Он хмыкнул, недобро, второй своей памятью. Год с лишним он перекраивал себя по живому: глушил дом, ту войну, своё имя, врастал в Рябова — и почти оброс чужой кожей. Думал, своё в нём осталось одно нетронутое, не переучённое, природное — то, как он ступает по земле, как тянется уйти с лёгкого. Считал это последним собой, тем, что не подделать и не отнять. А выходило теперь, что и это придётся выломать. Не повадку поверху — её он гнул и так, всем тем, что меняется снаружи по приказу. А корень под ней, который приказа не слушает. Научить рефлекс лгать. Всякий раз, когда тело уже выбрало, как ловчее, — успеть поймать себя за руку и спросить: а не сюда ли меня и ведут? — и сделать против нутра хуже, опаснее, дороже. Каждый раз. Каждый шаг. Так долго не ходят. Так перегорают за месяц-другой и гибнут не от пули, а оттого, что разучились доверять ногам. Но иначе он однажды выйдет ровно туда, где терпеливо докуривают в кулак.

И от этого холодело трезвее всякой засады. Уйти от руки за грейдером значило перестать быть тем, кого она ждёт. А ждала она — его. Не Рябова на бумаге, не мёртвого Воронина под бумагой. Того, кто решает в нём раньше слов, на сошнике.

И была в этом одна щель, единственная, куда той руке не дотянуться, — и от неё делалось не легче, а чудно́. Немец за грейдером разложил его по косточкам: как ступает, как бережёт спину, как считает грош. Свёл вернее, чем он сам себя помнил. Не свёл одного — лица. Не оттого, что не дорос, а оттого, что лица этого в немецком мире нет и проступить ему неоткуда: человек, которого тот строит по повадке, родится через восемьдесят лет в стране, которой при этом немце ещё нет на карте. Можно срисовать всё, что человек делает. Нельзя срисовать того, кого здесь попросту не существует. Выходила злая правда: единственное, чего враг про него не возьмёт, — это единственное, чего и сам он на этом берегу не имеет. Имя. Всё прочее, живое, ходячее, дышащее, тот уже держал в руках.
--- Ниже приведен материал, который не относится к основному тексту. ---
(** ** Writing a CSV and reading it back *)

Lemma trimStart_head (s : jsstring) :
  isWhiteSpace (hd 0%N s) = false -> trimStart s = s.
Proof. destruct s as [|c s]; cbn; [reflexivity | intros ->; reflexivity]. Qed.

Lemma rev_head_last (s : jsstring) : s <> [] -> hd 0%N (rev s) = last s 0%N.
Proof.
  intros Hs. rewrite (app_removelast_last 0%N Hs) at 1.
  rewrite rev_app_distr. reflexivity.
Qed.

Lemma trimEnd_last (s : jsstring) :
  isWhiteSpace (last s 0%N) = false -> trimEnd s = s.
Proof.
  intros H. unfold trimEnd. destruct s as [|c s]; [reflexivity|].
  rewrite trimStart_head, rev_involutive; [reflexivity|].
  rewrite rev_head_last by discriminate. exact H.
Qed.

Lemma trim_fixed (s : jsstring) :
  isWhiteSpace (hd 0%N s) = false -> isWhiteSpace (last s 0%N) = false ->
  trim s = s.
Proof.
  intros Hh Hl. unfold trim. rewrite (trimStart_head _ Hh).
  apply trimEnd_last. exact Hl.
Qed.

Lemma trim_final_line_feed (s : jsstring) :
  s <> [] ->
  isWhiteSpace (hd 0%N s) = false -> isWhiteSpace (last s 0%N) = false ->
  trim (s ++ [LF]) = s.
Proof.
  intros Hs Hh Hl. unfold trim. rewrite trimStart_head.
  - unfold trimEnd. rewrite rev_app_distr. cbn [rev app trimStart].
    change (isWhiteSpace LF) with true. cbn iota.
    rewrite trimStart_head, rev_involutive; [reflexivity|].
    rewrite rev_head_last by assumption. exact Hl.
  - destruct s; [congruence | exact Hh].
Qed.

Lemma last_app_r (a b : jsstring) : b <> [] -> last (a ++ b) 0%N = last b 0%N.
Proof.
  intros Hb. induction a as [|c a IH]; [reflexivity|].
  cbn [app]. destruct (a ++ b) eqn:E.
  - destruct a; [cbn in E; congruence | discriminate].
  - cbn [last]. exact IH.
Qed.

Lemma last_after (a b : jsstring) (x : char) :
  b <> [] -> last (a ++ x :: b) 0%N = last b 0%N.
Proof.
  intros Hb. rewrite last_app_r by discriminate.
  destruct b; [congruence | reflexivity].
Qed.

Lemma split_line (l rest : jsstring) :
  ~ In LF l -> split LF (l ++ LF :: rest) = l :: split LF rest.
Proof.
  induction l as [|c l IH]; intros Hl; cbn [app split].
  - rewrite N.eqb_refl. reflexivity.
  - destruct (N.eqb c LF) eqn:E.
    + apply N.eqb_eq in E. exfalso. apply Hl. left. exact E.
    + rewrite IH; [reflexivity|]. intros H. apply Hl. right. exact H.
Qed.

Lemma split_last_line (l : jsstring) : ~ In LF l -> split LF l = [l].
Proof.
  induction l as [|c l IH]; intros Hl; cbn [split]; [reflexivity|].
  destruct (N.eqb c LF) eqn:E.
  - apply N.eqb_eq in E. exfalso. apply Hl. left. exact E.
  - rewrite IH; [reflexivity|]. intros H. apply Hl. right. exact H.
Qed.

(** [split] undoes [join] on lines without line feed. *)
Lemma split_joinLines (lines : list jsstring) :
  lines <> [] -> Forall (fun l => ~ In LF l) lines ->
  split LF (joinLines lines) = lines.
Proof.
  induction lines as [|l rest IH]; intros Hne Hall; [congruence|].
  inversion Hall as [|? ? Hl Hrest]; subst.
  destruct rest as [|l' rest'].
  - cbn [joinLines]. apply split_last_line. exact Hl.
  - change (joinLines (l :: l' :: rest'))
      with (l ++ LF :: joinLines (l' :: rest')).
    rewrite split_line by exact Hl. rewrite IH; [reflexivity | discriminate | exact Hrest].
Qed.

Lemma parseCsvLine_loop_plain (s : jsstring) :
  forall rest result current,
    ~ In dquote s -> ~ In semicolon s ->
    parseCsvLine_loop (s ++ rest) result current false
    = parseCsvLine_loop rest result (current ++ s) false.
Proof.
  induction s as [|c s IH]; intros rest result current Hq Hs; cbn [app].
  - rewrite app_nil_r. reflexivity.
  - cbn [parseCsvLine_loop].
    destruct (N.eqb c dquote) eqn:Eq.
    { apply N.eqb_eq in Eq. exfalso. apply Hq. left. exact Eq. }
    destruct (N.eqb c semicolon) eqn:Es.
    { apply N.eqb_eq in Es. exfalso. apply Hs. left. exact Es. }
    cbn [andb]. rewrite IH.
    + rewrite <- app_assoc. reflexivity.
    + intros H. apply Hq. right. exact H.
    + intros H. apply Hs. right. exact H.
Qed.

(** Two fields without quote and semicolon, and a semicolon between
    them. *)
Lemma parseCsvLine_two_fields (a b : jsstring) :
  ~ In dquote a -> ~ In semicolon a -> ~ In dquote b -> ~ In semicolon b ->
  parseCsvLine (a ++ semicolon :: b) = [a; b].
Proof.
  intros Hqa Hsa Hqb Hsb. unfold parseCsvLine.
  rewrite parseCsvLine_loop_plain by assumption.
  cbn [parseCsvLine_loop]. change (N.eqb semicolon dquote) with false.
  cbn iota. rewrite N.eqb_refl. cbn [andb negb app].
  rewrite <- (app_nil_r b) at 1.
  rewrite parseCsvLine_loop_plain by assumption. reflexivity.
Qed.

(** A semicolon between double quotes stays in its field. *)
Lemma parseCsvLine_quoted_field (a b : jsstring) :
  ~ In dquote a -> ~ In dquote b -> ~ In semicolon b ->
  parseCsvLine (dquote :: a ++ dquote :: semicolon :: b) = [a; b].
Proof.
  intros Hqa Hqb Hsb. unfold parseCsvLine. cbn [parseCsvLine_loop].
  rewrite N.eqb_refl. cbn [negb].
  rewrite parseCsvLine_loop_inQuotes by assumption.
  cbn [parseCsvLine_loop]. change (N.eqb semicolon dquote) with false.
  cbn iota. rewrite N.eqb_refl. cbn [andb negb app].
  rewrite <- (app_nil_r b) at 1.
  rewrite parseCsvLine_loop_plain by assumption. reflexivity.
Qed.

Lemma joinLines_cons2 (l l' : jsstring) (rest : list jsstring) :
  joinLines (l :: l' :: rest) = l ++ LF :: joinLines (l' :: rest).
Proof. reflexivity. Qed.

Lemma joinLines_last (lines : list jsstring) :
  lines <> [] ->
  Forall (fun l => l <> [] /\ isWhiteSpace (last l 0%N) = false) lines ->
  joinLines lines <> []
  /\ isWhiteSpace (last (joinLines lines) 0%N) = false.
Proof.
  induction lines as [|l rest IH]; intros Hne Hall; [congruence|].
  inversion Hall as [|? ? [Hl Hlast] Hrest]; subst.
  destruct rest as [|l' rest'].
  - cbn [joinLines]. split; assumption.
  - rewrite joinLines_cons2.
    destruct (IH ltac:(discriminate) Hrest) as [HJ HJlast].
    split; [destruct l; discriminate|].
    rewrite last_app_r by discriminate.
    destruct (joinLines (l' :: rest')) eqn:E; [congruence|].
    cbn [last]. exact HJlast.
Qed.

Lemma joinLines_head (l : jsstring) (rest : list jsstring) :
  l <> [] -> hd 0%N (joinLines (l :: rest)) = hd 0%N l.
Proof.
  intros Hl. destruct rest; [reflexivity|].
  rewrite joinLines_cons2. destruct l; [congruence | reflexivity].
Qed.

Lemma flat_map_cons_eq (A B : Type) (f : A -> list B) (x : A) (l : list A) :
  flat_map f (x :: l) = f x ++ flat_map f l.
Proof. reflexivity. Qed.

(** The text [generateCSV] writes is its lines joined, and a final line
    feed. *)
Lemma csvContent_lines (header : jsstring) (rows : list CsvEntry) :
  rows <> [] ->
  header ++ [LF]
  ++ flat_map (fun r => nome r ++ [semicolon] ++ caminho r ++ [LF]) rows
  = joinLines (header :: map csvLine rows) ++ [LF].
Proof.
  revert header. induction rows as [|r rest IH]; intros header Hne;
    [congruence|].
  rewrite flat_map_cons_eq.
  replace (nome r ++ [semicolon] ++ caminho r ++ [LF])
    with (csvLine r ++ [LF])
    by (unfold csvLine; rewrite <- app_assoc; reflexivity).
  destruct rest as [|r' rest'].
  - cbn [flat_map map joinLines]. rewrite app_nil_r, <- !app_assoc.
    reflexivity.
  - rewrite <- (app_assoc (csvLine r) [LF]).
    rewrite (IH (csvLine r)) by discriminate.
    change (map csvLine (r :: r' :: rest'))
      with (csvLine r :: map csvLine (r' :: rest')).
    change (map csvLine (r' :: rest'))
      with (csvLine r' :: map csvLine rest').
    rewrite (joinLines_cons2 header).
    rewrite <- !app_assoc. reflexivity.
Qed.

Lemma readCsvFile_loop_header (rest : list jsstring) :
  readCsvFile_loop 0 (lit "nome;caminho" :: rest) = readCsvFile_loop 1 rest.
Proof.
  cbn [readCsvFile_loop].
  destruct (readCsvFile_loop 1 rest) as [entries warns]. reflexivity.
Qed.

Lemma csvLine_trim (r : CsvEntry) : plainEntry r -> trim (csvLine r) = csvLine r.
Proof.
  intros [[[Hn [Hnh _]] _] [[Hc [_ [Hcl _]]] _]].
  apply trim_fixed; unfold csvLine.
  - destruct (nome r); [congruence | exact Hnh].
  - rewrite last_after by exact Hc. exact Hcl.
Qed.

(** Every line of plain fields gives its record back, without warning. *)
Lemma readCsvFile_loop_rows (rows : list CsvEntry) :
  forall i,
    Forall plainEntry rows ->
    readCsvFile_loop (S i) (map csvLine rows) = (rows, []).
Proof.
  induction rows as [|r rest IH]; intros i Hall; [reflexivity|].
  inversion Hall as [|? ? Hr Hrest]; subst.
  cbn [map readCsvFile_loop]. rewrite (IH (S i) Hrest).
  rewrite (csvLine_trim Hr).
  destruct Hr as [[[Hn [Hnh [Hnl [Hnq Hnf]]]] Hns]
                  [[Hc [Hch [Hcl [Hcq Hcf]]]] Hcs]].
  assert (Hline : isEmpty (csvLine r) = false)
    by (unfold csvLine; destruct (nome r); [congruence | reflexivity]).
  rewrite Hline. cbn [Nat.eqb andb].
  unfold csvLine. rewrite parseCsvLine_two_fields by assumption.
  cbn [length Nat.ltb Nat.leb nth].
  rewrite (trim_fixed _ Hnh Hnl), (trim_fixed _ Hch Hcl).
  destruct r as [n c]; cbn [nome caminho] in *.
  destruct n; [congruence|]. destruct c; [congruence|]. reflexivity.
Qed.

Lemma readCsvContent_lines (rows : list CsvEntry) :
  rows <> [] -> Forall plainEntry rows ->
  readCsvContent (joinLines (lit "nome;caminho" :: map csvLine rows) ++ [LF])
  = (inr rows, []).
Proof.
  intros Hne Hall.
  assert (Hlines : Forall (fun l => l <> []
                                    /\ isWhiteSpace (last l 0%N) = false)
                          (lit "nome;caminho" :: map csvLine rows)).
  { constructor; [split; [discriminate | reflexivity]|].
    rewrite Forall_forall in *. intros l Hl.
    apply in_map_iff in Hl. destruct Hl as [r [<- Hr]].
    destruct (Hall r Hr) as [[[Hn _] _] [[Hc [_ [Hcl _]]] _]].
    unfold csvLine. split; [destruct (nome r); discriminate|].
    rewrite last_after by exact Hc. exact Hcl. }
  assert (Hcons : lit "nome;caminho" :: map csvLine rows <> [])
    by discriminate.
  destruct (joinLines_last Hcons Hlines) as [HJ HJlast].
  unfold readCsvContent, readCsvFile_try.
  rewrite trim_final_line_feed;
    [| exact HJ
     | rewrite joinLines_head by discriminate; reflexivity
     | exact HJlast].
  rewrite split_joinLines; [|discriminate|].
  - cbn [length Nat.eqb]. rewrite readCsvFile_loop_header.
    rewrite (readCsvFile_loop_rows 0 Hall).
    destruct rows; [congruence | reflexivity].
  - constructor; [vm_compute; intros H;
                  repeat (destruct H as [H | H]; [discriminate H|]); exact H|].
    rewrite Forall_forall in *. intros l Hl.
    apply in_map_iff in Hl. destruct Hl as [r [<- Hr]].
    destruct (Hall r Hr) as [[[_ [_ [_ [_ Hnf]]]] _] [[_ [_ [_ [_ Hcf]]]] _]].
    unfold csvLine. rewrite in_app_iff. intros [H | [H | H]];
      [exact (Hnf H) | discriminate H | exact (Hcf H)].
Qed.

Lemma replaceSemicolons_plain (s : jsstring) :
  ~ In semicolon s -> replaceSemicolons s = s.
Proof.
  induction s as [|c s IH]; intros H; [reflexivity|].
  cbn [replaceSemicolons map]. fold (replaceSemicolons s).
  destruct (N.eqb c semicolon) eqn:E.
  - apply N.eqb_eq in E. exfalso. apply H. left. exact E.
  - rewrite IH; [reflexivity|]. intros Hin. apply H. right. exact Hin.
Qed.

Lemma replaceSemicolons_hd (s : jsstring) :
  isWhiteSpace (hd 0%N s) = false ->
  isWhiteSpace (hd 0%N (replaceSemicolons s)) = false.
Proof.
  destruct s as [|c s]; [intros H; exact H|]. cbn [replaceSemicolons map hd].
  destruct (N.eqb c semicolon); [reflexivity | intros H; exact H].
Qed.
Восток разгорелся. Над рекой с того берега ещё стоял дымный столб — догорал склад. Цена ночи — один летний день немцу на юге, и тот не наверняка. День да чужая ладонь: Гридя сидел поодаль, зубами затягивая бинт на распоротой руке, и в кои-то веки молчал, бледный. Вот и вся арифметика. Дед сменился с подхода и сел рядом, привалив к стволу карабин. Третьяк ждал, не подходя, — видел по командиру, что тот не доспрошен, и не лез.

— Третьяк. — Воронин не повернул головы. — Ту лёжку запомнил? Двое, у выворотня, на мочажину.

— Запомнил.

— Никому. И в дело не пишем. — Помолчал. — Дома про неё знать не нужно. Ни нашим, ни тем более… — Он не договорил, кому тем более. Кому надо, тот сам поймёт, а в московский формуляр такое не ляжет. — Это моё.
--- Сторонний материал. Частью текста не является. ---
(** *** The lockout policy through [findByCredentials] *)

Lemma account_update (w : World) (e : string) (u : IUser.t)
    (f : IUser.t -> IUser.t) :
  account w e u ->
  (forall d, IUser._id (f d) = IUser._id d) ->
  (forall d, IUser.email (f d) = IUser.email d) ->
  findOne (byEmail e) (updateOne (byId (IUser._id u)) f (users w))
  = Some (f u)
  /\ findById (IUser._id (f u)) (updateOne (byId (IUser._id u)) f (users w))
     = Some (f u).
Proof.
  intros [Hemail Hid] Hfid Hfemail. split.
  - unfold findById, findOne in *. revert Hemail Hid.
    induction (users w) as [|d us IH]; simpl; [discriminate|].
    destruct (byId (IUser._id u) d) eqn:Hd.
    + intros Hemail [= ->]. simpl.
      assert (byEmail e u = true) as Hu
        by (destruct (byEmail e u) eqn:Heu; [reflexivity|];
            apply find_some in Hemail as [_ H]; congruence).
      unfold byEmail in *. rewrite Hfemail, Hu. reflexivity.
    + destruct (byEmail e d) eqn:He.
      * intros [= ->]. unfold byId in Hd. rewrite String.eqb_refl in Hd.
        discriminate.
      * intros Hemail Hid. simpl. rewrite He. exact (IH Hemail Hid).
  - rewrite Hfid, findById_updateOne by exact Hfid.
    rewrite String.eqb_refl, Hid. reflexivity.
Qed.

Section LockoutPolicy.
Variable P : Platform.

(** A failed attempt on an account that is not locked. *)
Lemma attempt_fails (email password : string) (now : Z) (w : World)
    (u : IUser.t) :
  account w (trim P (toLowerCase P email)) u ->
  isAccountLocked u now = false ->
  IUser.lockUntil u = None ->
  IUser.password u <> "" ->
  bcrypt_compare P password (IUser.password u) = false ->
  let lock := MAX_LOGIN_ATTEMPTS <=? IUser.attempts u + 1 in
  let u' :=
    if lock then
      IUser.set_lockout (Some (IUser.attempts u + 1)) (Some true)
                        (Some (now + LOCK_TIME)) u
    else
      IUser.set_lockout (Some (IUser.attempts u + 1)) (IUser.accountLocked u)
                        None u in
  fst (findByCredentials P email password now w) = Return None
  /\ account (attempt P email password now w)
             (trim P (toLowerCase P email)) u'.
Proof.
  intros Hacc Hlocked Hnone Hpw Hcmp lock u'.
  pose proof Hacc as [Hemail Hid].
  unfold attempt.
  rewrite (@findByCredentials_mismatch P email password now w u
             Hemail Hlocked Hpw Hcmp).
  split; [reflexivity|]. simpl.
  unfold incrementLoginAttempts, isLocked. rewrite Hnone. simpl.
  rewrite andb_true_r. fold lock. unfold account.
  destruct lock eqn:Hlock; monad_simpl.
  - assert (Hu' : u' = (fun d => IUser.set_lockout (inc_attempts d) (Some true)
                                   (Some (now + LOCK_TIME)) d) u)
      by reflexivity.
    rewrite Hu'.
    apply (account_update w _ u
             (fun d => IUser.set_lockout (inc_attempts d) (Some true)
                                         (Some (now + LOCK_TIME)) d) Hacc);
      intro; reflexivity.
  - assert (Hu' : u' = (fun d => IUser.set_lockout (inc_attempts d)
                                   (IUser.accountLocked d)
                                   (IUser.lockUntil d) d) u)
      by (simpl; rewrite Hnone; reflexivity).
    rewrite Hu'.
    apply (account_update w _ u
             (fun d => IUser.set_lockout (inc_attempts d)
                                         (IUser.accountLocked d)
                                         (IUser.lockUntil d) d) Hacc);
      intro; reflexivity.
Qed.

End LockoutPolicy.

Section LockoutScenario.
Variable P : Platform.

Lemma attempt_counts (email password : string) (now k : Z) (w : World)
    (u : IUser.t) :
  account w (trim P (toLowerCase P email)) u ->
  IUser.attempts u = k -> k + 1 < MAX_LOGIN_ATTEMPTS ->
  IUser.lockUntil u = None ->
  IUser.password u <> "" ->
  bcrypt_compare P password (IUser.password u) = false ->
  account (attempt P email password now w) (trim P (toLowerCase P email))
          (IUser.set_lockout (Some (k + 1)) (IUser.accountLocked u) None u).
Proof.
  intros Hacc Hk Hlt Hnone Hpw Hcmp.
  assert (Hlocked : isAccountLocked u now = false)
    by (unfold isAccountLocked; rewrite Hnone; reflexivity).
  destruct (attempt_fails P email password now w u Hacc Hlocked Hnone Hpw Hcmp)
    as [_ H].
  rewrite Hk in H.
  replace (MAX_LOGIN_ATTEMPTS <=? k + 1) with false in H
    by (symmetry; apply Z.leb_gt; exact Hlt).
  exact H.
Qed.

Lemma attempt_locks (email password : string) (now k : Z) (w : World)
    (u : IUser.t) :
  account w (trim P (toLowerCase P email)) u ->
  IUser.attempts u = k -> MAX_LOGIN_ATTEMPTS <= k + 1 ->
  IUser.lockUntil u = None ->
  IUser.password u <> "" ->
  bcrypt_compare P password (IUser.password u) = false ->
  account (attempt P email password now w) (trim P (toLowerCase P email))
          (IUser.set_lockout (Some (k + 1)) (Some true)
                             (Some (now + LOCK_TIME)) u).
Proof.
  intros Hacc Hk Hle Hnone Hpw Hcmp.
  assert (Hlocked : isAccountLocked u now = false)
    by (unfold isAccountLocked; rewrite Hnone; reflexivity).
  destruct (attempt_fails P email password now w u Hacc Hlocked Hnone Hpw Hcmp)
    as [_ H].
  rewrite Hk in H.
  replace (MAX_LOGIN_ATTEMPTS <=? k + 1) with true in H
    by (symmetry; apply Z.leb_le; exact Hle).
  exact H.
Qed.

(** A successful attempt on an account that is not locked. *)
Lemma attempt_succeeds (email password : string) (now : Z) (w : World)
    (u : IUser.t) :
  account w (trim P (toLowerCase P email)) u ->
  isAccountLocked u now = false ->
  IUser.password u <> "" ->
  bcrypt_compare P password (IUser.password u) = true ->
  fst (findByCredentials P email password now w) = Return (Some u)
  /\ account (attempt P email password now w)
             (trim P (toLowerCase P email)) (after_success u now).
Proof.
  intros Hacc Hlocked Hpw Hcmp. pose proof Hacc as [Hemail Hid].
  unfold attempt.
  rewrite (@findByCredentials_match P email password now w u
             Hemail Hlocked Hpw Hcmp).
  split; [reflexivity|]. simpl.
  unfold resetLoginAttempts, account. monad_simpl.
  apply (account_update w _ u
           (fun d => IUser.set_lastLoginAt (Some now)
                       (IUser.set_lockout None None None d)) Hacc);
    intro; reflexivity.
Qed.

(** X10 -- the lockout policy of [findByCredentials], end to end: after
    five consecutive wrong passwords on a fresh account the account is
    stored with five failures, locked until two hours after the fifth;
    until then every attempt, with whatever password, is refused with
    [ACCOUNT_LOCKED] and changes no account; from then on the right
    password is accepted and the stored account has no failures, no lock
    and [lastLoginAt] set to the time of the login. *)
Theorem five_failures_lock_the_account :
  forall (email wrong right : string) (t1 t2 t3 t4 t5 : Z) (w : World)
         (u : IUser.t),
    let e := trim P (toLowerCase P email) in
    account w e u ->
    IUser.attempts u = 0 ->
    IUser.lockUntil u = None ->
    IUser.password u <> "" ->
    bcrypt_compare P wrong (IUser.password u) = false ->
    bcrypt_compare P right (IUser.password u) = true ->
    let w5 :=
      attempt P email wrong t5
        (attempt P email wrong t4
           (attempt P email wrong t3
              (attempt P email wrong t2 (attempt P email wrong t1 w)))) in
    let locked :=
      IUser.set_lockout (Some 5) (Some true) (Some (t5 + LOCK_TIME)) u in
    account w5 e locked
    /\ (forall t password,
          t < t5 + LOCK_TIME ->
          fst (findByCredentials P email password t w5)
          = Throw (Error "ACCOUNT_LOCKED")
          /\ users (attempt P email password t w5) = users w5)
    /\ (forall t,
          t5 + LOCK_TIME <= t ->
          fst (findByCredentials P email right t w5) = Return (Some locked)
          /\ account (attempt P email right t w5) e
                     (IUser.set_lastLoginAt (Some t)
                        (IUser.set_lockout None None None u))).
Proof.
  intros email wrong right t1 t2 t3 t4 t5 w u e Hacc H0 Hnone Hpw Hwrong
         Hright w5 locked.
  pose proof (attempt_counts email wrong t1 0 w u Hacc H0 eq_refl Hnone Hpw
                Hwrong) as H1.
  pose proof (attempt_counts email wrong t2 1 _ _ H1 eq_refl eq_refl eq_refl
                Hpw Hwrong) as H2.
  pose proof (attempt_counts email wrong t3 2 _ _ H2 eq_refl eq_refl eq_refl
                Hpw Hwrong) as H3.
  pose proof (attempt_counts email wrong t4 3 _ _ H3 eq_refl eq_refl eq_refl
                Hpw Hwrong) as H4.
  assert (Hle : MAX_LOGIN_ATTEMPTS <= 4 + 1) by (unfold MAX_LOGIN_ATTEMPTS; lia).
  pose proof (attempt_locks email wrong t5 4 _ _ H4 eq_refl Hle eq_refl
                Hpw Hwrong) as H5.
  change (account w5 e locked) in H5.
  split; [exact H5|]. split.
  - intros t password Ht. unfold attempt.
    assert (Hl : isAccountLocked locked t = true)
      by (unfold isAccountLocked; simpl; apply Z.ltb_lt; exact Ht).
    rewrite (@findByCredentials_locked P email password t w5 locked
               (proj1 H5) Hl).
    split; reflexivity.
  - intros t Ht.
    assert (Hl : isAccountLocked locked t = false)
      by (unfold isAccountLocked; simpl; apply Z.ltb_ge; exact Ht).
    exact (attempt_succeeds email right t w5 locked H5 Hl Hpw Hright).
Qed.

End LockoutScenario.

Lemma five_failures_lock_the_account_witness :
  let w5 :=
    attempt smallPlatform "alice@example.com" "Wr0ng!Pass" 50
      (attempt smallPlatform "alice@example.com" "Wr0ng!Pass" 40
         (attempt smallPlatform "alice@example.com" "Wr0ng!Pass" 30
            (attempt smallPlatform "alice@example.com" "Wr0ng!Pass" 20
               (attempt smallPlatform "alice@example.com" "Wr0ng!Pass" 10
                  (worldOf alice))))) in
  fst (findByCredentials smallPlatform "alice@example.com" "Str0ng!Pass"
                         60 w5) = Throw (Error "ACCOUNT_LOCKED")
  /\ fst (findByCredentials smallPlatform "alice@example.com" "Str0ng!Pass"
                            (50 + LOCK_TIME) w5)
     = Return (Some (IUser.set_lockout (Some 5) (Some true)
                                       (Some (50 + LOCK_TIME)) alice)).
Proof.
  destruct (five_failures_lock_the_account smallPlatform "alice@example.com"
              "Wr0ng!Pass" "Str0ng!Pass" 10 20 30 40 50 (worldOf alice) alice)
    as (_ & Hlocked & Hopen).
  - split; reflexivity.
  - reflexivity.
  - reflexivity.
  - discriminate.
  - reflexivity.
  - reflexivity.
  - split.
    + apply Hlocked. vm_compute. reflexivity.
    + apply Hopen. vm_compute. discriminate.
Defined.

(** *** The success transition *)

(** X11 -- [resetLoginAttempts] on a stored account clears the counter and
    the lock and stamps [lastLoginAt]; the account then counts as unlocked
    at every time; and a second reset leaves exactly what a single reset at
    the later time leaves. *)
Theorem resetLoginAttempts_idempotent :
  forall (this stored : IUser.t) (t1 t2 : Z) (w : World),
    findById (IUser._id this) (users w) = Some stored ->
    let w1 := snd (resetLoginAttempts this t1 w) in
    let w2 := snd (resetLoginAttempts this t2 w1) in
    findById (IUser._id this) (users w1) = Some (after_success stored t1)
    /\ IUser.attempts (after_success stored t1) = 0
    /\ (forall now, isAccountLocked (after_success stored t1) now = false)
    /\ users w2 = users (snd (resetLoginAttempts this t2 w)).
Proof.
  intros this stored t1 t2 w Hfind. unfold resetLoginAttempts. monad_simpl.
  split; [|split; [reflexivity|split; [reflexivity|]]].
  - rewrite findById_updateOne by (intro; reflexivity).
    rewrite String.eqb_refl, Hfind. reflexivity.
  - clear Hfind. induction (users w) as [|d us IH]; simpl; [reflexivity|].
    destruct (byId (IUser._id this) d) eqn:Hd; simpl.
    + unfold byId in *. simpl. rewrite Hd. reflexivity.
    + rewrite Hd, IH. reflexivity.
Qed.

Lemma resetLoginAttempts_idempotent_witness :
  findById "userA"
    (users (snd (resetLoginAttempts alice_locked 9000
                   (worldOf alice_locked))))
  = Some (after_success alice_locked 9000).
Proof.
  exact (proj1 (resetLoginAttempts_idempotent alice_locked alice_locked
                  9000 9500 (worldOf alice_locked) eq_refl)).
Defined.

(** *** Recovery codes, end to end *)

Section RecoveryFlows.
Variable P : Platform.

Lemma findOneAndDelete_none {D : Type} (p : D -> bool) (c : list D) :
  existsb p c = false -> findOneAndDelete p c = (None, c).
Proof.
  induction c as [|x c IH]; simpl; [reflexivity|].
  intros H. apply orb_false_iff in H as [Hx Hc].
  rewrite Hx, (IH Hc). reflexivity.
Qed.

Lemma existsb_filter_owned (userId hashed : string) (now : Z)
    (cs : list IRecoveryCode.t) :
  existsb (liveMatch userId hashed now) cs
  = existsb (liveMatch userId hashed now) (filter (ownedBy userId) cs).
Proof.
  induction cs as [|d cs IH]; simpl; [reflexivity|].
  unfold ownedBy at 1. unfold liveMatch at 1.
  destruct (String.eqb (IRecoveryCode.userId d) userId) eqn:Hd; simpl.
  - unfold liveMatch at 2. rewrite Hd, IH. reflexivity.
  - exact IH.
Qed.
Сибиряк качнул головой — понял. И больше не спросил ничего, за что Воронин был ему молча благодарен.

Он закрыл глаза — не спать, думать в темноте под веками. Корка выручила нынче. Дважды на одну корку не выйдет.
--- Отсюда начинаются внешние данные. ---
(* ===== verification/_CoqProject ===== *)
-Q . S2P
Prelude.v
GoStrings.v
GoTime.v
GoFloat.v
Pg.v
Ledger.v
Payment.v
Saga.v
Partition.v
Raft.v
Playground.v
Clocks.v
Replication.v
Breaker.v
TTLCache.v
LoadBalancer.v
Gateway.v
BufferPool.v
RateLimit.v
Auth.v
GatewayMain.v
Subscription.v
Usage.v
Subscriptiond.v
Order.v
OrderDemo.v
Devices.v
Token.v
Playback.v
Livescale.v
Holds.v
Resp.v
HoldsApi.v
Tenant.v
Stadium.v
StadiumService.v
Rides.v
RidesDispatch.v
RidesApi.v
RailCache.v
RailSearch.v
Social.v
SocialOps.v
Diagnostics.v
Telemetry.v
DebugServices.v
SubscriptionPg.v
Instascale.v
InstascaleOps.v
RailApi.v
RailHttp.v
CricketOps.v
Значит, со следующего выхода — ломать. Не тропу. Себя.

Он открыл глаза. До темноты было ещё далеко, и он сидел и заставлял себя, шаг за шагом, проигрывать дорогу домой не так, как повело бы ноги, — а наоборот. Выходило тошно, через силу, будто писал левой. Так, понял он, и будет теперь всегда.